Definition lifecycle_plan (stackId revisionId : string) (services : list DeployedService) : json :=
  JObject [
    ("planVersion", JNumber LIFECYCLE_PLAN_VERSION); ("stackId", JString stackId);
    ("revisionId", JString revisionId);
    ("services", JArray ((λ service, JObject (
      [("serviceName", JString (deployed_serviceName service));
       ("containerId", JString (deployed_containerId service))] ++
      match deployed_dependsOn service with
      | [] => []
      | l => [("dependsOn", JArray (JString <$> l))]
      end)) <$> services))].

(** What [run] does while it holds the stack: the [try] block. *)
Definition operate_locked (operation : StackLifecycleKind) (stackId : string) (stack : Stack)
    (agentId : string) (actor : AuthenticatedUser) (context : RequestContext) :
    M StackOperationOutcome :=
  let revisionId := stack_currentRevisionId stack ?? "" in
  services ← deployedServices stackId revisionId;
  fingerprint ← (if bool_decide (operation = restart)
                 then Some <$> fingerprintOf services else mret None);
  '(operationId, actionId) ←
    try_catch (prepareOperation stack revisionId operation fingerprint actor context)
      (λ error, throw (operation_claimed error));
  audit_record {|
    entry_action := REQUESTED operation; entry_result := Audit_success;
    entry_actorUserId := Some (actor_id actor); entry_actorLabel := actor_email actor;
    entry_targetType := Some "stack"; entry_targetId := Some stackId;
    entry_targetLabel := Some (stack_name stack); entry_reasonCode := Some operationId;
    entry_sourceIp := context_sourceIp context;
    entry_userAgent := context_userAgent context |};;
  dispatchAndSettle {|
    op_operationId := operationId; op_actionId := Some actionId; op_operation := operation;
    op_stackId := stackId; op_stackName := stack_name stack; op_hostId := stack_hostId stack;
    op_revisionId := revisionId; op_expectedServices := deployed_serviceName <$> services;
    op_fingerprint := fingerprint; op_agentId := agentId;
    op_payload := lifecycle_plan stackId revisionId services;
    op_actor := actor; op_context := context |}.

Definition operate (operation : StackLifecycleKind) (stackId : string)
    (actor : AuthenticatedUser) (context : RequestContext) : M StackOperationOutcome :=
  stack ← operableStack stackId;
  agentId ← connectedAgent (stack_hostId stack);
  release ← acquire_lock (stackKey stackId) (kind_name operation);
  try_finally (operate_locked operation stackId stack agentId actor context)
    (release_lock release).

(** ** What is on record about operations *)

Definition operations (d : DB) : gmap string string := operation_status <$> stackOperations d.

Definition stack_states (d : DB) : gmap string string := stack_status <$> stacks d.

(** Everything about stacks but their status: what is saved, what is confirmed,
    and every attempt to apply a revision. *)
Definition deployed_as (d : DB) :=
  ((λ s, s <| stack_status := "" |>) <$> stacks d, stackRevisions d, stackRevisionEnvironment d,
   stackDeployments d).

(** ** Lemmas *)

Lemma deployed_as_update i f :
  (∀ s, (f s) <| stack_status := "" |> = s <| stack_status := "" |>) →
  framed (on_db (unchanged deployed_as)) (update_id (R := Stack) i f).
Proof.
  intros Hf. apply framed_update; [apply _|]. intros d _. unfold unchanged, deployed_as. simpl.
  by rewrite fmap_change_rows.
Qed.
#[local] Hint Extern 1 (framed (on_db (unchanged deployed_as)) (update_id (R := Stack) _ _)) =>
  apply deployed_as_update; reflexivity : frames.

Lemma sync_deployed_as agentId : framed (on_db (unchanged deployed_as)) (sync agentId).
Proof.
  apply (framed_via decided (λ x, let '(_, _, s, r, v, t, _, _, _) := x in
    ((λ s : Stack, s <| stack_status := "" |>) <$> s, r, v, t))), sync_decided.
Qed.

Lemma containerDetail_deployed_as i force : framed (on_db (unchanged deployed_as)) (containerDetail i force).
Proof.
  apply (framed_via undescribed (λ x, let '(_, _, s, r, v, t, _, _, _, _) := x in
    ((λ s : Stack, s <| stack_status := "" |>) <$> s, r, v, t))), containerDetail_undescribed.
Qed.
#[local] Hint Resolve sync_deployed_as containerDetail_deployed_as containerDetail_keeps_db_ok
  containerDetail_same_locks : frames.

Ltac open_operation :=
  unfold dispatchAndSettle, settleOperation, observeOperation, observedRuntime, resync,
    stackContainers, operationInterrupted, recordOperationApplied, recordOperationNotApplied,
    recordOperationNeedsAttention, finish_action, audit_operation, audit_record, events_record.

Ltac open_operate :=
  unfold operate, operate_locked, operableStack, assertNotArchived, assertNothingUnresolved,
    connectedAgent, assertStackAttribution, deployedServices, stackContainers, raise,
    fingerprintOf, prepareOperation, audit_record.

Lemma dispatchAndSettle_frames attempt :
  framed (on_db (unchanged deployed_as)) (dispatchAndSettle attempt) ∧
  framed (on_db keeps_db_ok) (dispatchAndSettle attempt) ∧
  framed same_locks (dispatchAndSettle attempt).
Proof. split_and!; open_operation; frame. Qed.

(** *** What an operation leaves on record *)

Definition on_ops (d : DB) := (operations d, stack_states d).

Lemma sync_on_ops agentId : framed (on_db (unchanged on_ops)) (sync agentId).
Proof.
  apply (framed_via decided (λ x, let '(_, _, s, _, _, _, o, _, _) := x in
    (operation_status <$> o, stack_status <$> s))), sync_decided.
Qed.

Lemma containerDetail_on_ops i force : framed (on_db (unchanged on_ops)) (containerDetail i force).
Proof.
  apply (framed_via undescribed (λ x, let '(_, _, s, _, _, _, o, _, _, _) := x in
    (operation_status <$> o, stack_status <$> s))), containerDetail_undescribed.
Qed.
#[local] Hint Resolve sync_on_ops containerDetail_on_ops : frames.

(** Requests that only look. *)
Definition looks (m : Sent) : Prop :=
  sent_capability m ∈ "container.inspect" :: SYNC_CAPABILITIES.

Lemma sends_weaken {A} (P Q : Sent → Prop) (m : M A) :
  (∀ x, P x → Q x) → framed (sends P) m → framed (sends Q) m.
Proof.
  intros HPQ Hm w. destruct (Hm w) as (sent & E & Hs). exists sent. split; [done|].
  by eapply Forall_impl.
Qed.

Lemma sync_looks agentId : framed (sends looks) (sync agentId).
Proof. eapply sends_weaken; [|apply sync_sends]. intros x Hx. by right. Qed.

Lemma containerDetail_looks i force : framed (sends looks) (containerDetail i force).
Proof. eapply sends_weaken; [|apply containerDetail_sends]. intros x Hx. unfold looks. rewrite Hx. by left. Qed.
#[local] Hint Resolve sync_looks containerDetail_looks : frames.

(** Looking, and writing nothing that is on record. *)
Definition looking : relation World :=
  both (on_db (unchanged on_ops)) (both (on_db keeps_db_ok) (sends looks)).

(** What settling on an outcome does to the status of the stack. *)
Definition moves (k : StackLifecycleKind) (o : StackLifecycleOutcome) (s : string) : string :=
  match o with
  | applied => RESULT_STATUS k
  | needs_attention _ => "needs_attention"
  | _ => s
  end.

Definition operation_outcome (o : StackLifecycleOutcome) : string :=
  match o with
  | applied => "succeeded" | not_applied => "failed"
  | needs_attention _ => "needs_attention" | unknown _ => "interrupted"
  end.

(** A settlement is on record whole, or not at all. *)
Definition op_recorded (id s sid : string) (u : string → string) (d d' : DB) : Prop :=
  on_ops d' = (alter (λ _, s) id (operations d), alter u sid (stack_states d)).

Lemma operation_on_ops {A} (k : M A) id fo s w r w' :
  db_ok (w_db w) → (∀ row, operation_status (fo row) = s) →
  framed (on_db (unchanged on_ops)) k →
  (update_id (R := StackOperation) id fo;; k) w = (inr r, w') →
  on_ops (w_db w') = (alter (λ _, s) id (operations (w_db w)), stack_states (w_db w)).
Proof.
  intros Hok Ho Hk E. apply bind_inr in E as (l & w1 & E1 & E).
  apply update_id_inr in E1 as [f1 ->]; [|exact (db_ok_rows (R := StackOperation) _ Hok)].
  apply (framed_run _ _ _ _ _ Hk) in E. unfold on_db, unchanged in E. rewrite E.
  unfold on_ops, operations. simpl. by rewrite (fmap_alter_const _ _ s).
Qed.

Lemma operation_settlement {A} (k : M A) id fo s sid fs u w r w' :
  db_ok (w_db w) → (∀ row, operation_status (fo row) = s) →
  (∀ row, stack_status (fs row) = u (stack_status row)) →
  framed (on_db (unchanged on_ops)) k →
  (update_id (R := StackOperation) id fo;; update_id (R := Stack) sid fs;; k) w = (inr r, w') →
  op_recorded id s sid u (w_db w) (w_db w').
Proof.
  intros Hok Ho Hs Hk E.
  apply bind_inr in E as (l1 & w1 & E1 & E). apply bind_inr in E as (l2 & w2 & E2 & E).
  apply update_id_inr in E1 as [f1 ->]; [|exact (db_ok_rows (R := StackOperation) _ Hok)].
  apply update_id_inr in E2 as [f2 ->]; [|exact (db_ok_rows (R := Stack) _ Hok)].
  apply (framed_run _ _ _ _ _ Hk) in E. unfold on_db, unchanged in E. unfold op_recorded. rewrite E.
  unfold on_ops, operations, stack_states. simpl.
  by rewrite (fmap_alter_const _ _ s), (fmap_alter_via _ _ u).
Qed.

(** The three settlements: on record whole, or an error and nothing. *)
Ltac op_settlement E lem :=
  apply bind_cases in E as [(? & -> & E)|(? & ? & [-> ->]%now_inr & E)]; [done|];
  apply (transaction_then on_ops) in E as [?|(? & ? & E & Ew)];
    [by left| |intros; unfold audit_operation, audit_record, events_record; frame];
  right; rewrite Ew; clear Ew; eapply lem; [..|exact E]; try done;
  unfold finish_action; frame.

Lemma recordOperationApplied_on_ops attempt detail w r w' :
  db_ok (w_db w) → recordOperationApplied attempt detail w = (r, w') →
  (∃ e, r = inl e) ∧ on_ops (w_db w') = on_ops (w_db w) ∨
  on_ops (w_db w') =
    (alter (λ _, "succeeded") (op_operationId attempt) (operations (w_db w)),
     alter (λ _, RESULT_STATUS (op_operation attempt)) (op_stackId attempt) (stack_states (w_db w))).
Proof. intros Hok E. unfold recordOperationApplied in E. op_settlement E @operation_settlement. Qed.

Lemma recordOperationNotApplied_on_ops attempt detail failure w r w' :
  db_ok (w_db w) → recordOperationNotApplied attempt detail failure w = (r, w') →
  (∃ e, r = inl e) ∧ on_ops (w_db w') = on_ops (w_db w) ∨
  on_ops (w_db w') =
    (alter (λ _, "failed") (op_operationId attempt) (operations (w_db w)), stack_states (w_db w)).
Proof. intros Hok E. unfold recordOperationNotApplied in E. op_settlement E @operation_on_ops. Qed.

Lemma recordOperationNeedsAttention_on_ops attempt detail w r w' :
  db_ok (w_db w) → recordOperationNeedsAttention attempt detail w = (r, w') →
  (∃ e, r = inl e) ∧ on_ops (w_db w') = on_ops (w_db w) ∨
  on_ops (w_db w') =
    (alter (λ _, "needs_attention") (op_operationId attempt) (operations (w_db w)),
     alter (λ _, "needs_attention") (op_stackId attempt) (stack_states (w_db w))).
Proof.
  intros Hok E. unfold recordOperationNeedsAttention in E. op_settlement E @operation_settlement.
Qed.

Lemma alter_same {A} (i : string) (t : gmap string A) : alter (λ x, x) i t = t.
Proof.
  apply map_eq. intros j. destruct (decide (i = j)) as [->|Hij].
  - rewrite lookup_alter_eq. by destruct (t !! j).
  - by rewrite lookup_alter_ne.
Qed.

Lemma settleOperation_on_ops attempt observed o failure w r w' :
  db_ok (w_db w) → (∀ reason, o ≠ unknown reason) →
  settleOperation attempt observed o failure w = (r, w') →
  ((∃ e, r = inl e) ∧ on_ops (w_db w') = on_ops (w_db w)) ∨
  op_recorded (op_operationId attempt) (operation_outcome o) (op_stackId attempt)
    (moves (op_operation attempt) o) (w_db w) (w_db w') ∧
  (∀ res, r = inr res → o = applied).
Proof.
  intros Hok Hu E. unfold settleOperation in E. unfold op_recorded.
  destruct o as [| |reason|reason]; [| | |by destruct (Hu reason)]; simpl.
  - apply bind_exit in E as (r0 & E & Hr); [|done].
    apply recordOperationApplied_on_ops in E as [[? ?]|?]; [left|right|done]; eauto.
  - apply bind_throws in E as (r0 & E & [e ->]); [|repeat case_bool_decide; by eexists].
    rewrite alter_same.
    apply recordOperationNotApplied_on_ops in E as [[_ ?]|?]; [left|right|done]; by eauto.
  - apply bind_throws in E as (r0 & E & [e ->]); [|by eexists].
    apply recordOperationNeedsAttention_on_ops in E as [[_ ?]|?]; [left|right|done]; by eauto.
Qed.

Definition op_undecided (id : string) (d d' : DB) : Prop :=
  stack_states d' = stack_states d ∧
  (operations d' = operations d ∨ operations d' = alter (λ _, "interrupted") id (operations d)).

Lemma operationInterrupted_on_ops {A} attempt code w (r : exn + A) w' :
  db_ok (w_db w) → operationInterrupted attempt code w = (r, w') →
  (∃ e, r = inl e) ∧ op_undecided (op_operationId attempt) (w_db w) (w_db w').
Proof.
  intros Hok E. unfold operationInterrupted in E. unfold op_undecided.
  apply bind_cases in E as [(e & -> & E)|(l & w1 & E1 & E)].
  { unfold update_id, update, statement in E. destruct (next_fault w); [by simplify_eq; eauto|].
    destruct (update_where _ _ _) as [|[]]; simplify_eq; eauto. }
  apply update_id_inr in E1 as [f1 ->]; [|exact (db_ok_rows (R := StackOperation) _ Hok)].
  assert (Hk : framed (on_db (unchanged on_ops))
    (audit_operation attempt "stack.operation.interrupted" Audit_failure;;
     throw (A := A) (AppError "OPERATION_OUTCOME_UNKNOWN" SERVICE_UNAVAILABLE))).
  { unfold audit_operation, audit_record. frame. }
  pose proof (framed_run _ _ _ _ _ Hk E) as Hr. unfold on_db, unchanged, on_ops, operations in Hr.
  simpl in Hr. rewrite (fmap_alter_const _ _ "interrupted") in Hr by done.
  injection Hr as Ha Hc. split; [|by eauto]. clear Ha Hc.
  apply bind_throws in E as (r0 & _ & Hr); [done|by eexists].
Qed.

________________________

Return only the part of the records above that opens with the line containing "Lemma sync_deployed_as agentId" and closes with the line containing "Lemma dispatchAndSettle_frames attempt", ends included.

> **RESULT OF THIS EXERCISE**:
Lemma sync_deployed_as agentId : framed (on_db (unchanged deployed_as)) (sync agentId).
Proof.
  apply (framed_via decided (λ x, let '(_, _, s, r, v, t, _, _, _) := x in
    ((λ s : Stack, s <| stack_status := "" |>) <$> s, r, v, t))), sync_decided.
Qed.

Lemma containerDetail_deployed_as i force : framed (on_db (unchanged deployed_as)) (containerDetail i force).
Proof.
  apply (framed_via undescribed (λ x, let '(_, _, s, r, v, t, _, _, _, _) := x in
    ((λ s : Stack, s <| stack_status := "" |>) <$> s, r, v, t))), containerDetail_undescribed.
Qed.
#[local] Hint Resolve sync_deployed_as containerDetail_deployed_as containerDetail_keeps_db_ok
  containerDetail_same_locks : frames.

Ltac open_operation :=
  unfold dispatchAndSettle, settleOperation, observeOperation, observedRuntime, resync,
    stackContainers, operationInterrupted, recordOperationApplied, recordOperationNotApplied,
    recordOperationNeedsAttention, finish_action, audit_operation, audit_record, events_record.

Ltac open_operate :=
  unfold operate, operate_locked, operableStack, assertNotArchived, assertNothingUnresolved,
    connectedAgent, assertStackAttribution, deployedServices, stackContainers, raise,
    fingerprintOf, prepareOperation, audit_record.

Lemma dispatchAndSettle_frames attempt :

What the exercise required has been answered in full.